Knowing that Musser started his career in the astronomy department at Cornell when Sagan was there, I asked about any interactions. It turned out Musser got encouragement from Sagan in his early career, but in an idiosyncratic way. Located just above the famous astronomer’s corner office, he went to ask about projects, and Sagan advised him to do what Musser calls “a fairly boring literature survey on tholins,” organic compounds of the outer solar system that Sagan had named, “so I ended up doing other things.” Later, Musser took a job editing an astronomical journal called Mercury and again asked advice from Sagan, who “said it was a forgettable magazine,” which Musser took as license to make changes, “and a year or so later he wrote to say how much he liked it. That was shortly before he died.”

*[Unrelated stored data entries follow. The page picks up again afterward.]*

(** * ChessVar: a "King of the Hill" chess engine

    A shallow embedding of [ChessVar.py] (classes [ChessVar], [Board] and
    [Piece]) and the properties of its move protocol.

    Python values are rendered as follows.
    - A [str] is a [string]; a board cell is a [str] of one character, one of
      the thirteen symbols [" "], [PNBRQK] (white) and [pnbrqk] (black).
    - An [int] is a [Z].
    - The board is the nested list [list (list string)], read and written by
      index as Python does (negative indices count from the end, an index out
      of range raises [IndexError]).
    - The string constants ["UNFINISHED"], ["WHITE_WON"], ["BLACK_WON"] and
      ["WHITE"], ["BLACK"] are the constructors of two enumerations.
    - A method that mutates [self] returns the new object next to its result.
    - A call either returns, raises, or (for the one [while] loop) runs out
      of the iterations it was given: type [result]. *)

From Stdlib Require Import ZArith String Ascii List Lia DecimalString DecimalPos.
From stdpp Require Import base list strings.

Open Scope string_scope.
Open Scope Z_scope.

(** ** Outcomes of a call *)

Inductive exn : Type := TypeError | IndexError | ValueError.

Inductive result (A : Type) : Type :=
| Ok (a : A)
| Raise (e : exn)
| OutOfFuel.

Arguments Ok {A} a.
Arguments Raise {A} e.
Arguments OutOfFuel {A}.

Definition bind {A B : Type} (m : result A) (k : A -> result B) : result B :=
  match m with
  | Ok a => k a
  | Raise e => Raise e
  | OutOfFuel => OutOfFuel
  end.

Notation "'let*' x ':=' m 'in' k" := (bind m (fun x => k))
  (at level 10, x name, m at level 100, k at level 200).

(** ** Python built-ins used by the program *)

Module Py.

(** [c in s] for a one-character [c]. *)
Fixpoint char_in (c : ascii) (s : string) : bool :=
  match s with
  | EmptyString => false
  | String d s' => Ascii.eqb c d || char_in c s'
  end.

Definition ord (c : ascii) : Z := Z.of_N (N_of_ascii c).

(** [chr(n)]: [ValueError] outside the code-point range.  A code point
    above 255 has no 8-bit rendering; it is no file letter and no digit,
    which is all the program asks of it, and is rendered ["?"]. *)
Definition chr (n : Z) : result string :=
  if (n <? 0) || (1114111 <? n) then Raise ValueError
  else if n <? 256 then Ok (String (ascii_of_N (Z.to_N n)) "")
  else Ok "?".

(** [str(n)] on an integer: its decimal numeral. *)
Definition str (n : Z) : string := NilZero.string_of_int (Z.to_int n).

(** [int(c)] on a decimal digit. *)
Definition int (c : ascii) : Z := ord c - ord "0".

Definition is_upper_char (c : ascii) : bool :=
  (ord "A" <=? ord c) && (ord c <=? ord "Z").

Definition is_lower_char (c : ascii) : bool :=
  (ord "a" <=? ord c) && (ord c <=? ord "z").

Fixpoint has_upper (s : string) : bool :=
  match s with
  | EmptyString => false
  | String c s' => is_upper_char c || has_upper s'
  end.

Fixpoint has_lower (s : string) : bool :=
  match s with
  | EmptyString => false
  | String c s' => is_lower_char c || has_lower s'
  end.

(** [s.isupper()]: some cased character, and no lowercase one. *)
Definition isupper (s : string) : bool := has_upper s && negb (has_lower s).

(** [s.islower()]: some cased character, and no uppercase one. *)
Definition islower (s : string) : bool := has_lower s && negb (has_upper s).

Definition lower_char (c : ascii) : ascii :=
  if is_upper_char c then ascii_of_N (N_of_ascii c + 32) else c.

(** [s.lower()] *)
Fixpoint lower (s : string) : string :=
  match s with
  | EmptyString => EmptyString
  | String c s' => String (lower_char c) (lower s')
  end.

(** Truth value of a [str]: false for the empty string only. *)
Definition truthy (s : string) : bool := negb (String.eqb s "").

(** [l[i]] *)
Definition getitem {A : Type} (l : list A) (i : Z) : result A :=
  let n := Z.of_nat (length l) in
  let j := if i <? 0 then i + n else i in
  if (0 <=? j) && (j <? n) then
    match l !! Z.to_nat j with
    | Some v => Ok v
    | None => Raise IndexError
    end
  else Raise IndexError.

(** [l[i] = v] *)
Definition setitem {A : Type} (l : list A) (i : Z) (v : A) : result (list A) :=
  let n := Z.of_nat (length l) in
  let j := if i <? 0 then i + n else i in
  if (0 <=? j) && (j <? n) then Ok (<[Z.to_nat j := v]> l)
  else Raise IndexError.

End Py.

(** ** class Board *)

Abbreviation Grid := (list (list string)).

(** [Board.__init__] *)
Definition Board_init : Grid :=
  [ ["r"; "n"; "b"; "q"; "k"; "b"; "n"; "r"];
    ["p"; "p"; "p"; "p"; "p"; "p"; "p"; "p"];
    [" "; " "; " "; " "; " "; " "; " "; " "];
    [" "; " "; " "; " "; " "; " "; " "; " "];
    [" "; " "; " "; " "; " "; " "; " "; " "];
    [" "; " "; " "; " "; " "; " "; " "; " "];
    ["P"; "P"; "P"; "P"; "P"; "P"; "P"; "P"];
    ["R"; "N"; "B"; "Q"; "K"; "B"; "N"; "R"] ].

(** [Board.is_within_bounds].  [len(position) == 2] guards both subscripts,
    so the conjunction is a test on the two-character shape. *)
Definition is_within_bounds (position : string) : bool :=
  match position with
  | String c0 (String c1 EmptyString) =>
      Py.char_in c0 "abcdefgh" && Py.char_in c1 "12345678"
  | _ => false
  end.

(** [Board.notation_to_index]: [None] is Python's [None]. *)
Definition notation_to_index (notation : string) : option (Z * Z) :=
  match notation with
  | String col (String row EmptyString) =>
      if negb (Py.char_in col "abcdefgh") || negb (Py.char_in row "12345678")
      then None
      else Some (8 - Py.int row, Py.ord col - Py.ord "a")
  | _ => None
  end.

(** [Board.get_piece_at].  [x, y = Board.notation_to_index(position)]
    unpacks the result: unpacking [None] raises [TypeError]. *)
Definition get_piece_at (board : Grid) (position : string) : result string :=
  match notation_to_index position with
  | None => Raise TypeError
  | Some (x, y) =>
      let* row := Py.getitem board x in
      Py.getitem row y
  end.

(** [Board.move_piece].  Both unpackings come first; the test
    [from_x is None or to_x is None] then sees two integers and never
    holds.  The method's own return value is [None] and is not used by its
    caller: the embedding returns the grid after the two assignments. *)
Definition move_piece (board : Grid) (current_square next_square : string)
  : result Grid :=
  match notation_to_index current_square with
  | None => Raise TypeError
  | Some (from_x, from_y) =>
      match notation_to_index next_square with
      | None => Raise TypeError
      | Some (to_x, to_y) =>
          let* from_row := Py.getitem board from_x in
          let* moved := Py.getitem from_row from_y in
          let* to_row := Py.getitem board to_x in
          let* to_row' := Py.setitem to_row to_y moved in
          let* board1 := Py.setitem board to_x to_row' in
          let* from_row1 := Py.getitem board1 from_x in
          let* from_row1' := Py.setitem from_row1 from_y " " in
          Py.setitem board1 from_x from_row1'
      end
  end.

Inductive Color : Type := WHITE | BLACK.

Definition Color_eqb (a b : Color) : bool :=
  match a, b with
  | WHITE, WHITE | BLACK, BLACK => true
  | _, _ => false
  end.

(** [Board.king_exists] *)
Definition king_exists (board : Grid) (color : Color) : bool :=
  let king_symbol := if Color_eqb color WHITE then "K" else "k" in
  existsb (fun row => existsb (String.eqb king_symbol) row) board.

(** ** class Piece *)

Record Piece : Type := mkPiece {
  _piece_type : string;
  _piece_lower : string
}.

(** [Piece.__init__] *)
Definition Piece_init (piece_type : string) : Piece :=
  {| _piece_type := piece_type; _piece_lower := Py.lower piece_type |}.

(** The [while] loop of [Piece._path_is_clear], started at [(x, y)].
    [fuel] bounds the number of times the body runs. *)
Fixpoint path_walk (fuel : nat) (x y step_x step_y to_x to_y : Z)
  (board : Grid) : result bool :=
  if negb ((x =? to_x) && (y =? to_y)) then
    match fuel with
    | O => OutOfFuel
    | S fuel' =>
        let* file := Py.chr (y + Py.ord "a") in
        let* piece := get_piece_at board (file ++ Py.str (8 - x)) in
        if negb (String.eqb piece " ") then Ok false
        else path_walk fuel' (x + step_x) (y + step_y) step_x step_y to_x to_y board
    end
  else Ok true.

Definition _path_is_clear_fuel (fuel : nat) (from_x from_y to_x to_y : Z)
  (board : Grid) : result bool :=
  let distance_x := to_x - from_x in
  let distance_y := to_y - from_y in
  let step_x := if distance_x =? 0 then 0 else if distance_x >? 0 then 1 else -1 in
  let step_y := if distance_y =? 0 then 0 else if distance_y >? 0 then 1 else -1 in
  path_walk fuel (from_x + step_x) (from_y + step_y) step_x step_y to_x to_y board.

(** Nine iterations are all the loop can ever make: a walk that misses its
    destination leaves the eight-by-eight board, and the first query off
    the board raises (lemma [path_fuel_enough] below). *)
Definition path_fuel : nat := 9.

Similar to Sagan, Musser’s an optimist about humanity’s capacity to probe the universe’s mysteries. “Is It Really So Hard?” he titles an epilogue, referring to how the relation of consciousness to the physical world has been dubbed “the hard problem.” Perhaps such matters are beyond human cognitive ability, much like how calculus is unknowable to a cat. However, while cats don’t care about calculus, there’s an open-ended quality to human curiosity. “Our minds evolved to understand the world, which requires that the world be understandable,” Musser writes. “And we are of this world.”
—Kenneth Silber is author of In DeWitt’s Footsteps: Seeing History on the Erie Canal, and posts at Post.News.